Incorrect, I don't like either side. I just enjoy the right-wingers screeching.
It's as much because of right wing policy as it left wing policy. It was labour that created and started funding the Cullen fund to try (too little, too late) to alleviate the superannuation cost problem, and National that stopped paying into it, refused to adjust the age of eligibility or means test it. Both sides are incompetent. One over regulates and overspends, the other under regulates, and over spends, and claims to be about personal responsibility. But really isn't.
I was unaware that we even had a viable 'other side' in NZ politics, nor was I aware that National - who raised our GST - were fiscally conservative. I can't think of a mainstream party in NZ politics that isn't a spend happy centre left party. Even ACT only want to raise it to 67. You rightly point out that National are just as bad - if not worse - than labour when it comes to the pension.
On the pension, no one wants to propose anything over 67 or radically different as they will get a backlash from a large section of voters and interest parties. I bet many understand the problem but are too hamstrung by wanting to get into power to actually do anything about it.
Along with that, NZ stopped funding efforts to making housing affordable and accessible to average Kiwis (finishing off in the 1990s the final traces of the various earlier efforts) and began to ramp up fees for students, all so those who received both affordable housing, free education - and now / soon - the pension regardless of need could pay lower taxes in the meantime.
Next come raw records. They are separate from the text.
(** X3: for a manager and a valid status, an id that no stored request
    has is answered 404 [Request not found] and nothing changes; in a
    reachable state these are exactly the ids below 1 or above the number
    of requests. *)
Theorem process_not_found st manager_id rid s :
  is_Some (managers st !! manager_id) →
  s ∈ ["approved"; "rejected"] →
  ((∀ r, r ∈ vacation_requests st → request_id r ≠ rid) →
     process_request manager_id rid (Some (mk_process_data (Some s))) st
       = (st, Returned (JError "Request not found", 404))) ∧
  (reachable fromisoformat st →
     ((∀ r, r ∈ vacation_requests st → request_id r ≠ rid) ↔
      ¬ (1 ≤ rid ≤ Z.of_nat (length (vacation_requests st))))).
Proof.
  intros Hm Hs. split.
  - intros Hnone. run_handler.
    rewrite (bool_decide_eq_true_2 _ Hm). cbn [negb]. cbn beta iota.
    destruct (decide (s ∈ ["approved"; "rejected"])); [|done].
    cbn beta iota.
    destruct (find_request rid (vacation_requests st)) as [[i r]|] eqn:Hfind;
      [|done].
    apply find_request_Some in Hfind as (Hi & Hid & _).
    destruct (Hnone r); [|done]. apply list_elem_of_lookup. eauto.
  - intros Hreach. apply reachable_ledger_ok in Hreach as Hok. split.
    + intros Hnone Hrange.
      destruct (lookup_lt_is_Some_2 (vacation_requests st)
                  (Z.to_nat (rid - 1))) as [r Hr]; [lia|].
      apply Hok in Hr as Hid. destruct Hid as [Hid _].
      apply (Hnone r); [apply list_elem_of_lookup; eauto | lia].
    + intros Hrange r Hin Heq.
      apply list_elem_of_lookup in Hin as [k Hk].
      apply Hok in Hk as Hid. destruct Hid as [Hid _].
      apply lookup_lt_Some in Hk. lia.
Qed.

(** X4: in a reachable state, for a manager and a valid status, processing
    the id of a pending request is answered 200 with the message
    [Request has been <status>]; afterwards the request has that status and
    that manager as processor. *)
Theorem process_pending_succeeds st manager_id k r s :
  reachable fromisoformat st →
  is_Some (managers st !! manager_id) →
  s ∈ ["approved"; "rejected"] →
  vacation_requests st !! k = Some r →
  status r = "pending" →
  ∃ st' r',
    process_request manager_id (request_id r)
      (Some (mk_process_data (Some s))) st
      = (st', Returned (JMessage (String.append "Request has been " s), 200)) ∧
    vacation_requests st' !! k = Some r' ∧
    status r' = s ∧
    processed_by r' = Some manager_id.
Proof.
  intros Hreach Hm Hs Hk Hp.
  apply reachable_ledger_ok in Hreach as Hok.
  pose proof (ledger_ok_find _ _ _ Hok Hk) as Hfind.
  eexists _, (mark_processed s manager_id r). split_and!.
  - run_handler.
    rewrite (bool_decide_eq_true_2 _ Hm). cbn [negb]. cbn beta iota.
    destruct (decide (s ∈ ["approved"; "rejected"])); [|done].
    cbn beta iota. rewrite Hfind. cbn beta iota.
    destruct (decide (status r = "pending")); [|done]. reflexivity.
  - cbn. apply list_lookup_insert_eq. by eapply lookup_lt_Some.
  - done.
  - done.
Qed.

(** X5: a submission that is not answered with a success code, be it by
    an error response or by an exception, leaves the whole state as it
    was; and the only success code is 201. *)
Theorem submit_all_or_nothing st employee_id data now :
  let run := make_vacation_request fromisoformat employee_id data now st in
  (¬ succeeded run.2 → run.1 = st) ∧
  (succeeded run.2 →
     run.2 = Returned (JMessage "Vacation request submitted", 201)).
Proof.
  intros run. subst run.
  destruct (submit_cases fromisoformat st employee_id data now)
    as [[Hst Hfail] | (e & d1 & d2 & n & _ & _ & _ & _ & Hrun)].
  - split; [done|]. intros Hok. done.
  - rewrite Hrun. cbn. split; [|done]. intros Hfail. destruct Hfail. lia.
Qed.

End ProcessAnswers.

Ltac in_list := apply list_elem_of_In; cbn; tauto.

(** X6: [process_request] never raises; its answer carries one of the
    codes 200, 400, 401 and 404, and with any code but 200 the whole state
    is as it was. *)
Theorem process_all_or_nothing st manager_id rid data :
  ∃ body code,
    (process_request manager_id rid data st).2 = Returned (body, code) ∧
    code ∈ [200; 400; 401; 404] ∧
    (code ≠ 200 → (process_request manager_id rid data st).1 = st).
Proof.
  destruct (process_cases st manager_id rid data)
    as [[Hst Hfail] | (i & r & s & _ & _ & _ & _ & _ & Hrun)].
  - revert Hst Hfail. run_handler.
    destruct (bool_decide (is_Some (managers st !! manager_id)));
      cbn [negb]; cbn beta iota.
    2: { intros _ _. eexists _, _. split; [done|]. split; [in_list|done]. }
    destruct data as [[[s|]]|];
      try (intros _ _; eexists _, _; split; [done|];
           split; [in_list|done]).
    destruct (decide (s ∈ ["approved"; "rejected"])); cbn beta iota;
      [|intros _ _; eexists _, _; split; [done|]; split; [in_list|done]].
    destruct (find_request rid (vacation_requests st)) as [[i r]|];
      cbn beta iota;
      [|intros _ _; eexists _, _; split; [done|]; split; [in_list|done]].
    destruct (decide (status r = "pending")).
    + intros _ Hfail. destruct Hfail. cbn. lia.
    + intros _ _. eexists _, _. split; [done|]. split; [in_list|done].
  - rewrite Hrun. eexists _, _. split; [done|]. split; [in_list|done].
Qed.

(** ** What every run keeps *)

Arguments charged_to : simpl never.
Arguments days_charged : simpl never.

Lemma charged_to_cons employee_id r l :
  charged_to employee_id (r :: l)
    = (if decide (applicant r = employee_id) then days_charged r else 0)
      + charged_to employee_id l.
Proof. reflexivity. Qed.

Lemma charged_to_app employee_id l1 l2 :
  charged_to employee_id (l1 ++ l2)
    = charged_to employee_id l1 + charged_to employee_id l2.
Proof.
  induction l1 as [|r l1 IH]; [reflexivity|].
  rewrite <-app_comm_cons, !charged_to_cons, IH. lia.
Qed.

Lemma charged_to_insert employee_id l : ∀ i r r',
  l !! i = Some r →
  applicant r' = applicant r →
  days_charged r' = days_charged r →
  charged_to employee_id (<[i := r']> l) = charged_to employee_id l.
Proof.
  induction l as [|x l IH]; intros i r r' Hi Happ Hdays; [done|].
  destruct i as [|i].
  - injection Hi as ->. change (<[0%nat := r']> (r :: l)) with (r' :: l).
    by rewrite !charged_to_cons, Happ, Hdays.
  - change (<[S i := r']> (x :: l)) with (x :: <[i := r']> l).
    rewrite !charged_to_cons. f_equal. by eapply IH.
Qed.

Lemma days_charged_nonneg r : 0 ≤ days_charged r.
Proof.
  unfold days_charged, business_days.
  destruct (count_loop _ _ _) as [n|] eqn:Hn; [|done].
  apply count_loop_bounds in Hn. lia.
Qed.

Lemma charged_to_nonneg employee_id l : 0 ≤ charged_to employee_id l.
Proof.
  induction l as [|r l IH]; [done|]. rewrite charged_to_cons.
  pose proof (days_charged_nonneg r).
  destruct (decide (applicant r = employee_id)); lia.
Qed.

Lemma request_ok_ext st st' r :
  employees st' = employees st → managers st' = managers st →
  request_ok st r → request_ok st' r.
Proof. unfold request_ok. by intros -> ->. Qed.

Section RunInvariants.

Variable fromisoformat : string → option datetime.

(** The three shapes of a call, with everything the handlers established
    on the way. *)
Lemma step_inv st st' :
  step fromisoformat st st' →
  st' = st ∨
  (∃ employee_id e start_date end_date n now,
     employees st !! employee_id = Some e ∧
     dt_lt start_date end_date ∧
     business_days start_date end_date = Returned n ∧
     0 ≤ n ≤ remaining_vacation_days e ∧
     st' = {| employees :=
                <[employee_id :=
                    mk_employee (name e) (remaining_vacation_days e - n)]>
                  (employees st);
              managers := managers st;
              vacation_requests :=
                vacation_requests st ++
                  [new_request st employee_id start_date end_date now] |}) ∨
  (∃ i r s manager_id,
     is_Some (managers st !! manager_id) ∧
     s ∈ ["approved"; "rejected"] ∧
     vacation_requests st !! i = Some r ∧
     status r = "pending" ∧
     st' = set_vacation_requests
             (<[i := mark_processed s manager_id r]> (vacation_requests st))
             st).
Proof.
  intros [employee_id data now | manager_id rid data].
  - destruct (submit_cases fromisoformat st employee_id data now)
      as [[-> _] | (e & d1 & d2 & n & He & Hlt & Hcount & Hn & ->)];
      [by left|].
    right; left. by exists employee_id, e, d1, d2, n, now.
  - destruct (process_cases st manager_id rid data)
      as [[-> _] | (i & r & s & _ & Hm & Hs & Hfind & Hp & ->)]; [by left|].
    right; right. exists i, r, s, manager_id.
    apply find_request_Some in Hfind as (? & _). done.
Qed.

Lemma reachable_invariant st :
  reachable fromisoformat st →
  managers st = managers initial_state ∧
  (∀ employee_id,
     name <$> employees st !! employee_id
       = name <$> employees initial_state !! employee_id) ∧
  (∀ employee_id e, employees st !! employee_id = Some e →
     ∃ e0, employees initial_state !! employee_id = Some e0 ∧
           0 ≤ remaining_vacation_days e ∧
           remaining_vacation_days e
             + charged_to employee_id (vacation_requests st)
             = remaining_vacation_days e0) ∧
  Forall (request_ok st) (vacation_requests st).
Proof.
  induction 1 as [|st st' _ (IHm & IHn & IHb & IHr) Hstep].
  - split_and!; [done | done | | constructor].
    intros employee_id e He. exists e. split; [done|].
    change (charged_to employee_id (vacation_requests initial_state)) with 0.
    split; [|lia].
    change (employees initial_state)
      with ({[ 1 := mk_employee "John Doe" 20;
               2 := mk_employee "Jane Smith" 20 ]} : gmap Z employee) in He.
    apply lookup_insert_Some in He as [[_ <-] | [_ He]]; [done|].
    apply lookup_singleton_Some in He as [_ <-]. done.
  - destruct (step_inv _ _ Hstep)
      as [-> | [(eid & e & d1 & d2 & n & now & He & Hlt & Hcount & Hn & ->)
               | (i & r & s & m & Hm & Hs & Hi & Hp & ->)]]; [done| |].
    + cbn. split_and!; [done | | |].
      * intros employee_id. destruct (decide (employee_id = eid)) as [->|Hne].
        -- rewrite lookup_insert_eq, <-IHn, He. done.
        -- by rewrite lookup_insert_ne.
      * intros employee_id e'.
        rewrite charged_to_app, charged_to_cons.
        change (charged_to employee_id []) with 0.
        unfold days_charged. cbn [new_request applicant vacation_start_date
          vacation_end_date]. rewrite Hcount.
        destruct (decide (employee_id = eid)) as [->|Hne].
        -- rewrite lookup_insert_eq. intros [= <-]. cbn.
           destruct (IHb _ _ He) as (e0 & He0 & Hpos & Hsum).
           exists e0. destruct (decide (eid = eid)); [|done].
           split_and!; [done | lia | lia].
        -- rewrite lookup_insert_ne by done. intros He'.
           destruct (IHb _ _ He') as (e0 & He0 & Hpos & Hsum).
           exists e0. destruct (decide (eid = employee_id)); [done|].
           split_and!; [done | lia | lia].
      * apply Forall_app. split.
        -- eapply Forall_impl; [exact IHr|]. intros r [? [? [? Hemp]]].
           split_and!; try done. cbn.
           destruct (decide (applicant r = eid)) as [->|Hne].
           ++ rewrite lookup_insert_eq. by eexists.
           ++ by rewrite lookup_insert_ne.
        -- constructor; [|constructor]. split_and!; cbn.
           ++ unfold known_status. apply list_elem_of_In. cbn. tauto.
           ++ done.
           ++ done.
           ++ rewrite lookup_insert_eq. by eexists.
    + cbn. split_and!; [done | done | |].
      * intros employee_id e He.
        erewrite charged_to_insert; [by apply IHb | exact Hi | done | done].
      * apply Forall_insert.
        -- eapply Forall_impl; [exact IHr|]. intros r0 Hr0.
           by eapply request_ok_ext.
        -- rewrite Forall_forall in IHr.
           destruct (IHr r) as (_ & _ & _ & Hemp);
             [apply list_elem_of_lookup; eauto|].
           split_and!; cbn; [| | |done].
           ++ unfold known_status. apply list_elem_of_In.
              apply list_elem_of_In in Hs. cbn in *. tauto.
           ++ apply list_elem_of_In in Hs. cbn in Hs.
              destruct Hs as [<- | [<- | []]]; done.
           ++ by intros m' [= <-].
Qed.

(** X7: in every reachable state the managers are the two seeded ones,
    the employees are the two seeded ones with their names, and every
    balance lies between 0 and the seeded 20. *)
Theorem reachable_directories st :
  reachable fromisoformat st →
  managers st = managers initial_state ∧
  (∀ employee_id,
     is_Some (employees st !! employee_id) ↔ employee_id = 1 ∨ employee_id = 2) ∧
  (∀ employee_id,
     name <$> employees st !! employee_id
       = name <$> employees initial_state !! employee_id) ∧
  (∀ employee_id e, employees st !! employee_id = Some e →
     0 ≤ remaining_vacation_days e ≤ 20).
Proof.
  intros Hreach.
  destruct (reachable_invariant st Hreach) as (Hm & Hn & Hb & _).
  assert (Hinit : ∀ employee_id e0,
    employees initial_state !! employee_id = Some e0 →
    (employee_id = 1 ∨ employee_id = 2) ∧ remaining_vacation_days e0 = 20).
  { intros employee_id e0 He0.
    change (employees initial_state)
      with ({[ 1 := mk_employee "John Doe" 20;
               2 := mk_employee "Jane Smith" 20 ]} : gmap Z employee) in He0.
    apply lookup_insert_Some in He0 as [[<- <-] | [_ He0]]; [auto|].
    apply lookup_singleton_Some in He0 as [<- <-]. auto. }
  split_and!; [done | | done |].
  - intros employee_id. rewrite <-!fmap_is_Some with (f := name), Hn.
    rewrite fmap_is_Some. split.
    + intros [e0 He0]. by apply Hinit in He0 as [? _].
    + intros [-> | ->]; by eexists.
  - intros employee_id e He.
    destruct (Hb _ _ He) as (e0 & He0 & Hpos & Hsum).
    apply Hinit in He0 as [_ H20].
    pose proof (charged_to_nonneg employee_id (vacation_requests st)). lia.
Qed.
As was highlighted in an earlier column on Interest, effectively making the generation concerned net-negative contributors to society (i.e. a net drain).
How many of you commentating live in Wanaka ......I thought not. There is a real shortage of affordable housing for young kiwi families in the Wanaka, Queenstown, Cromwell area. Wanaka is one of the fastest growing areas in the country. Three Parks subdivision on the south side of Wanaka, will provide around 1000 residential sections, a 2nd secondary school and a retail park.
I look forward to the coming announcement of a Wanaka-Queenstown electric tram, to convey them Woikers to their hospo jobs in the Jewel of the South. Sure, I know, there's a Big Hill in between, but let's not let mere Engineering Quibbles get in the way. Because Public Transport!
It'll be user pays and there'll be a targeted rate as well. It'll be extremely unreliable and lack any real air conditioning (freezing in winter and a scorcher in summer). Top speed of around 20 km/h which will make for a 6 hour daily commute, but they should be grateful they have a roof over their head.